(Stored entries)

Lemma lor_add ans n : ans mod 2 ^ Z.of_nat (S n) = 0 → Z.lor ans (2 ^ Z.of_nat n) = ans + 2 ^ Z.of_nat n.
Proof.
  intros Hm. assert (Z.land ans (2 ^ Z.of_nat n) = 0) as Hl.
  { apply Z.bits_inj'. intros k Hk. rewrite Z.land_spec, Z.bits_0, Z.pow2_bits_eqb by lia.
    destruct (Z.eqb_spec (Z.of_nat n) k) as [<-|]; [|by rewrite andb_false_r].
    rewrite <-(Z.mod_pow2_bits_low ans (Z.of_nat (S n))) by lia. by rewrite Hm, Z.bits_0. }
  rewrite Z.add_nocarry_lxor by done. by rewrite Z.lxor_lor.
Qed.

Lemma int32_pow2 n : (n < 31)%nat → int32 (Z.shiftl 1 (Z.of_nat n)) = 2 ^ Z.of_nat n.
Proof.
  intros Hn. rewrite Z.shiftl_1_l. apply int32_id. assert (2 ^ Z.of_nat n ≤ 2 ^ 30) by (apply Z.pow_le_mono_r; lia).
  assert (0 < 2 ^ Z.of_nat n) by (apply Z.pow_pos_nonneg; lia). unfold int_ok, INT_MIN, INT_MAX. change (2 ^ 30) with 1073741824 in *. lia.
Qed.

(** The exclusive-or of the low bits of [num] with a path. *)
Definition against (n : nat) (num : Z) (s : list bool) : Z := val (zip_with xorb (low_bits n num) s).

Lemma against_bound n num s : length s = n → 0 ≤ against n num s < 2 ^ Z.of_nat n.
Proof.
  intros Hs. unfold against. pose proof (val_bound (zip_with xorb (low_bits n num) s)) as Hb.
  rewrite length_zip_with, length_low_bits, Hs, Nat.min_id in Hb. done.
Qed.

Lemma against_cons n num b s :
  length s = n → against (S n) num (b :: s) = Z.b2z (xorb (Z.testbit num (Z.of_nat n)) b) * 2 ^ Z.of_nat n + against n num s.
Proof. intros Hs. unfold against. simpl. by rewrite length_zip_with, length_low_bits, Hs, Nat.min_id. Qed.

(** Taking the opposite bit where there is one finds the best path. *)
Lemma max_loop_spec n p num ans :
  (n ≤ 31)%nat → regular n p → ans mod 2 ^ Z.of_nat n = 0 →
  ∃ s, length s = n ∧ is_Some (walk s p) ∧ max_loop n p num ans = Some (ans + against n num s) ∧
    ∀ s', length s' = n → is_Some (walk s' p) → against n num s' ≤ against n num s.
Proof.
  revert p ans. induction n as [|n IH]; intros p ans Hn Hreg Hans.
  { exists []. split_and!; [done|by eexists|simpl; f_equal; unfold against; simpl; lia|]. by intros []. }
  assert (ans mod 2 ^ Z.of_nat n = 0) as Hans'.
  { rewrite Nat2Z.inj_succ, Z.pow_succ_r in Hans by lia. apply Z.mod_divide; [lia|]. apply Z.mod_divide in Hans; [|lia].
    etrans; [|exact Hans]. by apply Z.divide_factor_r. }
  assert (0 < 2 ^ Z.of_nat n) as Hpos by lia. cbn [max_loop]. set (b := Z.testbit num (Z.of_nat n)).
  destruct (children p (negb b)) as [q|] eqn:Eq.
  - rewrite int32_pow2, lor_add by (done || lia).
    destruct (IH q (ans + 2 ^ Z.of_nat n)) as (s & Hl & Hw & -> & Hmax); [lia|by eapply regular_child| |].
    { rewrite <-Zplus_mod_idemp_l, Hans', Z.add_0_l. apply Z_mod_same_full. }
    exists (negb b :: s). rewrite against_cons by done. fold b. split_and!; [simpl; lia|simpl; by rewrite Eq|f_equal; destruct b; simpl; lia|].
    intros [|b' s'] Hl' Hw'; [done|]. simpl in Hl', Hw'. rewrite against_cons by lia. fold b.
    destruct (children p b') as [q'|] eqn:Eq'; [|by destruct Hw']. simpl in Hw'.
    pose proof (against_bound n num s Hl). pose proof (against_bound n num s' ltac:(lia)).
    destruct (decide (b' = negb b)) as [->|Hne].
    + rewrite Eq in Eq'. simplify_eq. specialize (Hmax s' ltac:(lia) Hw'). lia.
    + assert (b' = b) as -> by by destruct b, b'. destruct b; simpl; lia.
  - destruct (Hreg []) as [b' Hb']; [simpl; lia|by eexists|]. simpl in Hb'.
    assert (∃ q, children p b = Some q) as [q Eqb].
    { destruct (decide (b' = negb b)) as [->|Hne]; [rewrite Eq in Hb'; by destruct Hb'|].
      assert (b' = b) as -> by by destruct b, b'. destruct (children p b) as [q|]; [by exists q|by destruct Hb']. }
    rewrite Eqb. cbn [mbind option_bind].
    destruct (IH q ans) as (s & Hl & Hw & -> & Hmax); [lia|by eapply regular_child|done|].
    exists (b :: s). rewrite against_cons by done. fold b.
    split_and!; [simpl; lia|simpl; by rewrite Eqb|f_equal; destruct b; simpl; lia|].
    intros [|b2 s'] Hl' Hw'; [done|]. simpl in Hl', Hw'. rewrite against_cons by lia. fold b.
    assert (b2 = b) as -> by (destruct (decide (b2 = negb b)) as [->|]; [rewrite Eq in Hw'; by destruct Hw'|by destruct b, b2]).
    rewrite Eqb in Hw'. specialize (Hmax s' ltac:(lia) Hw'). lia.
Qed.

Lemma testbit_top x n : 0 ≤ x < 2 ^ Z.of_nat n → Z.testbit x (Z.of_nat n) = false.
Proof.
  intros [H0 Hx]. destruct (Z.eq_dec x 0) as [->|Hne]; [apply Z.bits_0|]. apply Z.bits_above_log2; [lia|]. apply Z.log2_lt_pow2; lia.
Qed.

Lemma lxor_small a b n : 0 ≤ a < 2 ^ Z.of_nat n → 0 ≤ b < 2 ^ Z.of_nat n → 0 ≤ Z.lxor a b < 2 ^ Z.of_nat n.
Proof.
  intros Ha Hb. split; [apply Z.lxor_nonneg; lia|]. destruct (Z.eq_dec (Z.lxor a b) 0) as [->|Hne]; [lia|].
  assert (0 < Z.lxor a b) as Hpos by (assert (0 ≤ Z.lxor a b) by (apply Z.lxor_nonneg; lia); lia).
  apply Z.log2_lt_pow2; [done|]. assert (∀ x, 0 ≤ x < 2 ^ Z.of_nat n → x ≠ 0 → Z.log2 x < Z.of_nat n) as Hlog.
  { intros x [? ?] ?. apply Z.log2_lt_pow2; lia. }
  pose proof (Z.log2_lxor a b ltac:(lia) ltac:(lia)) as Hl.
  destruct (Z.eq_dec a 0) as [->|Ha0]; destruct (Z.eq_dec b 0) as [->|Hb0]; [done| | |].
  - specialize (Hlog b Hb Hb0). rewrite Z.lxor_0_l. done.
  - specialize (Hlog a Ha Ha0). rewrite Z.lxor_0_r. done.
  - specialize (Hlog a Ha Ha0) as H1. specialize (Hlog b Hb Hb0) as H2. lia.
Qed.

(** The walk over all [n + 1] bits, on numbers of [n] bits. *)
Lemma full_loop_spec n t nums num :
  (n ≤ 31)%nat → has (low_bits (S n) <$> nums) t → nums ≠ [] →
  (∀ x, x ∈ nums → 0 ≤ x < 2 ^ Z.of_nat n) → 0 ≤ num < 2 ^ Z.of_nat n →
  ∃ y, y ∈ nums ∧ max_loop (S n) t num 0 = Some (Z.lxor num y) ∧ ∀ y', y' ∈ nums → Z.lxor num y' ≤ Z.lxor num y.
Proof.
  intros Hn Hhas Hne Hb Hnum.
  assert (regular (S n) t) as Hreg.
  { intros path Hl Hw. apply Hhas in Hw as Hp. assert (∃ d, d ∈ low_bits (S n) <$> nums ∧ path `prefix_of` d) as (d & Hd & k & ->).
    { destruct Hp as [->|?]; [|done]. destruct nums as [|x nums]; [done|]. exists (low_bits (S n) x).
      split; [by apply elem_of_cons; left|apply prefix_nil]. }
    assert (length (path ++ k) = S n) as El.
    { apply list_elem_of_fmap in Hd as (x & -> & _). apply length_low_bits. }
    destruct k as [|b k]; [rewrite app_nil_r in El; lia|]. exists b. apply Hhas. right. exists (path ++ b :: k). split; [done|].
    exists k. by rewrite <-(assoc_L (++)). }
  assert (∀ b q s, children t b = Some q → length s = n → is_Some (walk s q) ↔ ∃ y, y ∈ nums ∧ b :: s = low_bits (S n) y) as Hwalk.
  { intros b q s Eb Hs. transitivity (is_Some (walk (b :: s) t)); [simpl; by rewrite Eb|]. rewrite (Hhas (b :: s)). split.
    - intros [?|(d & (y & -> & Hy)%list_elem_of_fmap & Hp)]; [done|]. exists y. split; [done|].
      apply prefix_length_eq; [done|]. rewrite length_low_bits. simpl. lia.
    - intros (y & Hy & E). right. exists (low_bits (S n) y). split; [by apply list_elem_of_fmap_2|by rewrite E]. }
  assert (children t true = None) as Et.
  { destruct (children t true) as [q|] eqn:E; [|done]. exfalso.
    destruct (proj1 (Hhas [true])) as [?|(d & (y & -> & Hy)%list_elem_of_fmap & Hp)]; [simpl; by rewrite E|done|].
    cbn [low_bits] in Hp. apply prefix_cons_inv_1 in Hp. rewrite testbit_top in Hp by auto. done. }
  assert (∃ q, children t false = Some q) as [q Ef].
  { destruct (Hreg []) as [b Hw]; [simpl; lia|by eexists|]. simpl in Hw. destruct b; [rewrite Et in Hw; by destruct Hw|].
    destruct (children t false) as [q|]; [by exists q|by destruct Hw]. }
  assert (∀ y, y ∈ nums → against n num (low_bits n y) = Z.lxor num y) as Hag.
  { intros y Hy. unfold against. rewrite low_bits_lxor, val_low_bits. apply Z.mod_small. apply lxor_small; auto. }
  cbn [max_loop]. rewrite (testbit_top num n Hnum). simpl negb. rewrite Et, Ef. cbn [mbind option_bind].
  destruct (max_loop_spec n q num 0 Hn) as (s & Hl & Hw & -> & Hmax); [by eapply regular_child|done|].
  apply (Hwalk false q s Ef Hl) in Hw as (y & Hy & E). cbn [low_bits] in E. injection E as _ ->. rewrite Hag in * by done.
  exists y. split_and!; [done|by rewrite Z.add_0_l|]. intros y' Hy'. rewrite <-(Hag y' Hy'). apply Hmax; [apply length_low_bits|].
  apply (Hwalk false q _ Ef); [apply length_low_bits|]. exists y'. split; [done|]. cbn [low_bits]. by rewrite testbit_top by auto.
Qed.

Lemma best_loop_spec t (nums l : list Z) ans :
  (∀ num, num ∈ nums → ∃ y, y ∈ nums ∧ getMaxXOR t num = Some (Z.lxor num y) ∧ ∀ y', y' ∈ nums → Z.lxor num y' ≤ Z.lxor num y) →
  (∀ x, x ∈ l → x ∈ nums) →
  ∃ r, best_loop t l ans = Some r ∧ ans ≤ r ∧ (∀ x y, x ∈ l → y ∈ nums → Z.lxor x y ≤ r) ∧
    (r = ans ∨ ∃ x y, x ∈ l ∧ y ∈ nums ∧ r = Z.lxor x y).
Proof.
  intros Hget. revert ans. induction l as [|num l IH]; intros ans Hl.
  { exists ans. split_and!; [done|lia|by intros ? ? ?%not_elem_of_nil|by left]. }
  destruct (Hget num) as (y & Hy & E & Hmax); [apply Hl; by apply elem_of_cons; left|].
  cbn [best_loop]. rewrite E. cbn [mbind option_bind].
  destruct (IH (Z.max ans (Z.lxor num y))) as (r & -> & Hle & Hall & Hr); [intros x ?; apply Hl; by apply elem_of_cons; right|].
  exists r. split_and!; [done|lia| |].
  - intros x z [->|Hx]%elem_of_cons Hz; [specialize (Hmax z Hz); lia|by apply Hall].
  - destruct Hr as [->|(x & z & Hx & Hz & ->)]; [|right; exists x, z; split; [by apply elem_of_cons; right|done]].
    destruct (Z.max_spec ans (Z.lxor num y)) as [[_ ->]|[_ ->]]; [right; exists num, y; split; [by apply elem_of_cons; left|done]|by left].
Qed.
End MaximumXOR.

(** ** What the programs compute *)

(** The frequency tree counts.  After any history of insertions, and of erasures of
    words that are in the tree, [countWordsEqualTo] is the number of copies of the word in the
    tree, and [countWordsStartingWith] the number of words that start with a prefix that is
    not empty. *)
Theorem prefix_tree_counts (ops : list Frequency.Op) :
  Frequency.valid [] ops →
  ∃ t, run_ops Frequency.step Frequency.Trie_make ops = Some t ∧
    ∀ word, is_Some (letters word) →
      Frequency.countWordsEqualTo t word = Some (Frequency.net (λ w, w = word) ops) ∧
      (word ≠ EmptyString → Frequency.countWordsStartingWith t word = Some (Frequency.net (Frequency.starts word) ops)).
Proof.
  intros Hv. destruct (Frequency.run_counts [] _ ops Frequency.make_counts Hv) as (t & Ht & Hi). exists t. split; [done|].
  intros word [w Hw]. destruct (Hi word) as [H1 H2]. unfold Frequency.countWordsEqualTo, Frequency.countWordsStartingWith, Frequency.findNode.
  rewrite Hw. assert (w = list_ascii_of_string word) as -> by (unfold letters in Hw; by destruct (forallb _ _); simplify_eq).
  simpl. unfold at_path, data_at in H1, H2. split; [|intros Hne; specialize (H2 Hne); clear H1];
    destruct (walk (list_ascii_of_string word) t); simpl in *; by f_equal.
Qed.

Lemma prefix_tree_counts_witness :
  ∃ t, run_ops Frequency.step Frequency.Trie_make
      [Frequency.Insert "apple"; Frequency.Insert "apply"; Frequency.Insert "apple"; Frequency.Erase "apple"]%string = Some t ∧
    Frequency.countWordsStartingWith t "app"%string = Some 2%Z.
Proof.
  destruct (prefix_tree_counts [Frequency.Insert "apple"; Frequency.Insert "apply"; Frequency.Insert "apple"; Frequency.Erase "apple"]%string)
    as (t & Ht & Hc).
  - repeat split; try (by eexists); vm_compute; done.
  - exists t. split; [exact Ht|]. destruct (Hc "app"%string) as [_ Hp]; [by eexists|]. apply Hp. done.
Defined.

* * *

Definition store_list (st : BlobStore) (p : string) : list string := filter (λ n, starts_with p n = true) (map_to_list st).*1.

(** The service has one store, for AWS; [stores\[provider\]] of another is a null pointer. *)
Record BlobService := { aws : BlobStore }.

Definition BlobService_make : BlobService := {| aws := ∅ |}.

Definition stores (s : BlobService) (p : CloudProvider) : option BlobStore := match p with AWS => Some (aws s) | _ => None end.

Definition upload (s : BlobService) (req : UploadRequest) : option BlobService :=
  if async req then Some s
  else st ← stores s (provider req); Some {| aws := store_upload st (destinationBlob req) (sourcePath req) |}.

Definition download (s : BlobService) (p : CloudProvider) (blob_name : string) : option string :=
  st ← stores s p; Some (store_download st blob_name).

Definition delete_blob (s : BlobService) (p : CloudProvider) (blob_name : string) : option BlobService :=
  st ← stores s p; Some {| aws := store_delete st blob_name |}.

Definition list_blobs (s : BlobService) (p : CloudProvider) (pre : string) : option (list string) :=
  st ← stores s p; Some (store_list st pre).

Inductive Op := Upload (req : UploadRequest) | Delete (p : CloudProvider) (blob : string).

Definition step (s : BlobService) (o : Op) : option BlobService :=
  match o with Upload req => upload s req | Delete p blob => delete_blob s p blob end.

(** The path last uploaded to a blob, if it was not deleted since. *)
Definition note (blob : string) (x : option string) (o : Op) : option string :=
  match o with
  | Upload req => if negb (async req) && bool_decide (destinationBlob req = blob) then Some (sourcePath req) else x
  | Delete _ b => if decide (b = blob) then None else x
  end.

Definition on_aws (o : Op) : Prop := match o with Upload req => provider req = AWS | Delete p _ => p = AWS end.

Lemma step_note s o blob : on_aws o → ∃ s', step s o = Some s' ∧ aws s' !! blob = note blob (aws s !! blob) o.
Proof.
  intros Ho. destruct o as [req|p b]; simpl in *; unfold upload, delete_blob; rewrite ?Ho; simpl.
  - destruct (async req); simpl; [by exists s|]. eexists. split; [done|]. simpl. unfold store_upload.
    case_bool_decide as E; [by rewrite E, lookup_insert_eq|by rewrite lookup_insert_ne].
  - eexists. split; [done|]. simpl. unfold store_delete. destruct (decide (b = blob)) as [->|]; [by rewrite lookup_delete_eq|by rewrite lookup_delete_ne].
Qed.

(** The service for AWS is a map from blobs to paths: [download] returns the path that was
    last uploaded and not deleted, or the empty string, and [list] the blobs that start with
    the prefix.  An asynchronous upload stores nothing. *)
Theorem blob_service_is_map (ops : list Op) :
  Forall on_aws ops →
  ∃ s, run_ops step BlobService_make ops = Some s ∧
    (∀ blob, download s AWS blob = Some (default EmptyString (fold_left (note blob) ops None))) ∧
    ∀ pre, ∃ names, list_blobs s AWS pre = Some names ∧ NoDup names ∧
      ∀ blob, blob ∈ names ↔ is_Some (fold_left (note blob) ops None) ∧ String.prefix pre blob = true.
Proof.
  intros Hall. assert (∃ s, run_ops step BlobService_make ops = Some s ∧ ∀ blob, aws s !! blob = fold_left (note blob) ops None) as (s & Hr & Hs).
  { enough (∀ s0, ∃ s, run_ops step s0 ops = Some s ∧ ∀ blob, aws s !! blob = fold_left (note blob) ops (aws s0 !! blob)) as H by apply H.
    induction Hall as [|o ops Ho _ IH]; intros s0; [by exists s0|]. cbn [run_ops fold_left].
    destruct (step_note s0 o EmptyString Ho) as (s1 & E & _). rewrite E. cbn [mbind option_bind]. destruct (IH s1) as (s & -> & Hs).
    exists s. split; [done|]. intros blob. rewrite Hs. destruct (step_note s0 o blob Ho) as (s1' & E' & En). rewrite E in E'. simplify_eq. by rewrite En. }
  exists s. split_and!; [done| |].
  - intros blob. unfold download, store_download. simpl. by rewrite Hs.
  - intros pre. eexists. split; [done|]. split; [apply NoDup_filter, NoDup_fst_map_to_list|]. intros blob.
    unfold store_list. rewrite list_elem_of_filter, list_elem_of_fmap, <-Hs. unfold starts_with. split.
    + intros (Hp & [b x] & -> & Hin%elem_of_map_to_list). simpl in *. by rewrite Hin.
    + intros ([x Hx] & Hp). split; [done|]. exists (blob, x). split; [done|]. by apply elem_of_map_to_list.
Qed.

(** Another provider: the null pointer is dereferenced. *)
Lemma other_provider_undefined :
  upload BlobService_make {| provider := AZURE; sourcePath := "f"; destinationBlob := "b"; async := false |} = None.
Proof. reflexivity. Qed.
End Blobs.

▶ What you need to do:
An exact copy of the lines above between the line holding "Lemma lor_add ans" and the line holding "Proof. intros Hs.", inclusive, is the whole answer.

▶ Response:
Lemma lor_add ans n : ans mod 2 ^ Z.of_nat (S n) = 0 → Z.lor ans (2 ^ Z.of_nat n) = ans + 2 ^ Z.of_nat n.
Proof.
  intros Hm. assert (Z.land ans (2 ^ Z.of_nat n) = 0) as Hl.
  { apply Z.bits_inj'. intros k Hk. rewrite Z.land_spec, Z.bits_0, Z.pow2_bits_eqb by lia.
    destruct (Z.eqb_spec (Z.of_nat n) k) as [<-|]; [|by rewrite andb_false_r].
    rewrite <-(Z.mod_pow2_bits_low ans (Z.of_nat (S n))) by lia. by rewrite Hm, Z.bits_0. }
  rewrite Z.add_nocarry_lxor by done. by rewrite Z.lxor_lor.
Qed.

Lemma int32_pow2 n : (n < 31)%nat → int32 (Z.shiftl 1 (Z.of_nat n)) = 2 ^ Z.of_nat n.
Proof.
  intros Hn. rewrite Z.shiftl_1_l. apply int32_id. assert (2 ^ Z.of_nat n ≤ 2 ^ 30) by (apply Z.pow_le_mono_r; lia).
  assert (0 < 2 ^ Z.of_nat n) by (apply Z.pow_pos_nonneg; lia). unfold int_ok, INT_MIN, INT_MAX. change (2 ^ 30) with 1073741824 in *. lia.
Qed.

(** The exclusive-or of the low bits of [num] with a path. *)
Definition against (n : nat) (num : Z) (s : list bool) : Z := val (zip_with xorb (low_bits n num) s).

Lemma against_bound n num s : length s = n → 0 ≤ against n num s < 2 ^ Z.of_nat n.
Proof.
  intros Hs. unfold against. pose proof (val_bound (zip_with xorb (low_bits n num) s)) as Hb.
  rewrite length_zip_with, length_low_bits, Hs, Nat.min_id in Hb. done.
Qed.

Lemma against_cons n num b s :
  length s = n → against (S n) num (b :: s) = Z.b2z (xorb (Z.testbit num (Z.of_nat n)) b) * 2 ^ Z.of_nat n + against n num s.
Proof. intros Hs. unfold against. simpl. by rewrite length_zip_with, length_low_bits, Hs, Nat.min_id. Qed.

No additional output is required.